** Opening GIVEN DATA block **
Section finish.
Context (root : task) (s : state) (G : gtree) (O : list nat) (w j : nat) (rest : list segment) (I : inv root s G O)
  (Hw : stacks s !! w = Some (mk_segment j [] :: rest)).
Let s' := set_stack w rest (set_done j s).
Let O' := base.filter (fun k => k <> j) O.

Lemma fin_started : started s ≡ₚ j :: started s'.
Proof using Hw. unfold started, s'. simpl. by rewrite (flat_insert _ _ w _ _ Hw), (flat_split _ (stacks s) w _ Hw). Qed.

Lemma fin_live k : k ∈ queued s' ++ started s' -> k ∈ queued s ++ started s /\ k <> j.
Proof using All.
  intros Hk. change (queued s') with (queued s) in Hk. assert (Hnd := v_live _ _ _ _ I).
  rewrite fin_started in Hnd |- *. rewrite elem_of_app, elem_of_cons in *. apply NoDup_app in Hnd as (_ & Hnd & Hj).
  apply NoDup_cons in Hj as [Hj _]. split; [naive_solver|]. intros ->. destruct Hk as [Hk|]; [|done].
  apply (Hnd j Hk). by left.
Qed.

Lemma fin_lookup w0 st : stacks s' !! w0 = Some st -> exists st0, stacks s !! w0 = Some st0 /\
  (st0 = st \/ w0 = w /\ st0 = mk_segment j [] :: st).
Proof using Hw.
  simpl. intros H. destruct (decide (w0 = w)) as [->|Hne].
  - rewrite list_lookup_insert_eq in H by (by eapply lookup_lt_Some). simplify_eq. eexists. split; [done|]. by right.
  - rewrite list_lookup_insert_ne in H by done. exists st. auto.
Qed.

Lemma fin_segment w0 st k fs : stacks s' !! w0 = Some st -> mk_segment k fs ∈ st ->
  (exists st0, stacks s !! w0 = Some st0 /\ mk_segment k fs ∈ st0) /\ k <> j.
Proof using All.
  intros Hst Hk. assert (k ∈ started s') as Hks.
  { apply elem_of_flat. exists w0, st. split; [done|]. apply (list_elem_of_fmap_2 sg_job _ _ Hk). }
  split; [|apply fin_live, elem_of_app; by right]. destruct (fin_lookup _ _ Hst) as (st0 & Hst0 & [->|[-> ->]]); [by exists st|].
  eexists. split; [done|]. by right.
Qed.

Lemma finish_inv : inv root s' G O'.
Proof using All.
  destruct (v_segment _ _ _ _ I w _ j _ Hw ltac:(by left)) as (c & Hc & Hj). inversion Hc; subst c.
  assert (j < next_job s) as Hjn by (apply (v_next _ _ _ _ I), jobs_elem; by eexists).
  split.
  - simpl. rewrite length_insert. apply I.
  - apply I.
  - apply I.
  - apply I.
  - apply I.
  - intros w0 st k fs Hst Hk. destruct (fin_segment _ _ _ _ Hst Hk) as [(st0 & Hst0 & Hk0) _]. by apply (v_segment _ _ _ _ I w0 st0).
  - apply (v_deque _ _ _ _ I).
  - intros k y Hk Hy. simpl in Hk. apply elem_of_union in Hk as [->%elem_of_singleton|Hk]; [|by apply (v_done _ _ _ _ I k)].
    eapply subs_unique; [apply I|exact Hy|exact Hj].
  - intros k Hk. simpl in *. apply elem_of_union in Hk as [->%elem_of_singleton|Hk]; [done|by apply (v_done_next _ _ _ _ I)].
  - assert (Hnd := v_live _ _ _ _ I). rewrite fin_started in Hnd. rewrite <- Permutation_middle in Hnd. by apply NoDup_cons in Hnd as [_ Hnd].
  - intros k [Hk _]%fin_live. by apply (v_live_next _ _ _ _ I).
  - intros k [Hk Hne]%fin_live. simpl. rewrite not_elem_of_union, not_elem_of_singleton. split; [done|]. by apply (v_live_done _ _ _ _ I).
  - intros k Hk. simpl. destruct (decide (k = j)) as [->|Hne]; [right; set_solver|].
    apply (v_jobs _ _ _ _ I) in Hk as [Hk|Hk]; [left|right; set_solver]. change (queued s') with (queued s).
    rewrite elem_of_app in Hk |- *. rewrite fin_started, elem_of_cons in Hk. naive_solver.
  - intros w0 st d Hst Hd. destruct (fin_lookup _ _ Hst) as (st0 & Hst0 & Hor).
    destruct (v_own _ _ _ _ I w0 st0 d Hst0 Hd) as [p Hp]. exists p. by destruct Hor as [->|[-> ->]].
  - assert (Hnd := v_waiting _ _ _ _ I). unfold waiting_jobs, s' in *. simpl. rewrite (flat_insert _ _ w _ _ Hw).
    by rewrite (flat_split _ (stacks s) w _ Hw) in Hnd.
  - apply NoDup_filter, I.
  - intros k. unfold O'. rewrite list_elem_of_filter, (v_order _ _ _ _ I), fin_started, elem_of_cons.
    assert (k ∈ started s' -> k <> j) by (intros Hk; apply fin_live, elem_of_app; by right). naive_solver.
  - intros w0 st Hst. destruct (fin_lookup _ _ Hst) as (st0 & Hst0 & Hor). assert (Hso := v_order_stack _ _ _ _ I w0 st0 Hst0).
    assert (StronglySorted (later O) (owners st)) as Hso'.
    { destruct Hor as [->|[-> ->]]; [done|]. by apply StronglySorted_inv in Hso as [? _]. }
    assert (forall a, a ∈ owners st -> a <> j) as Hne.
    { intros a Ha. apply list_elem_of_fmap in Ha as ([a' fs] & -> & Ha). by eapply fin_segment. }
    eapply sorted_impl_in; [|exact Hso']. intros a b Ha Hb Hl. apply later_filter; auto.
  - intros w0 st k fs i Hst Hk Hi HO. apply list_elem_of_filter in HO as [Hne HO].
    destruct (fin_segment _ _ _ _ Hst Hk) as [(st0 & Hst0 & Hk0) Hkj]. apply later_filter; [|done..].
    by apply (v_order_frames _ _ _ _ I w0 st0 k fs).
  - simpl. rewrite length_insert. apply I.
Qed.
End finish.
** Closing GIVEN DATA block **
PROBLEM TO WORK ON: Scan the entries above. Copy each line that has the string "queued".

YOUR SOLUTION:
Lemma fin_live k : k ∈ queued s' ++ started s' -> k ∈ queued s ++ started s /\ k <> j.
  intros Hk. change (queued s') with (queued s) in Hk. assert (Hnd := v_live _ _ _ _ I).
    apply (v_jobs _ _ _ _ I) in Hk as [Hk|Hk]; [left|right; set_solver]. change (queued s') with (queued s).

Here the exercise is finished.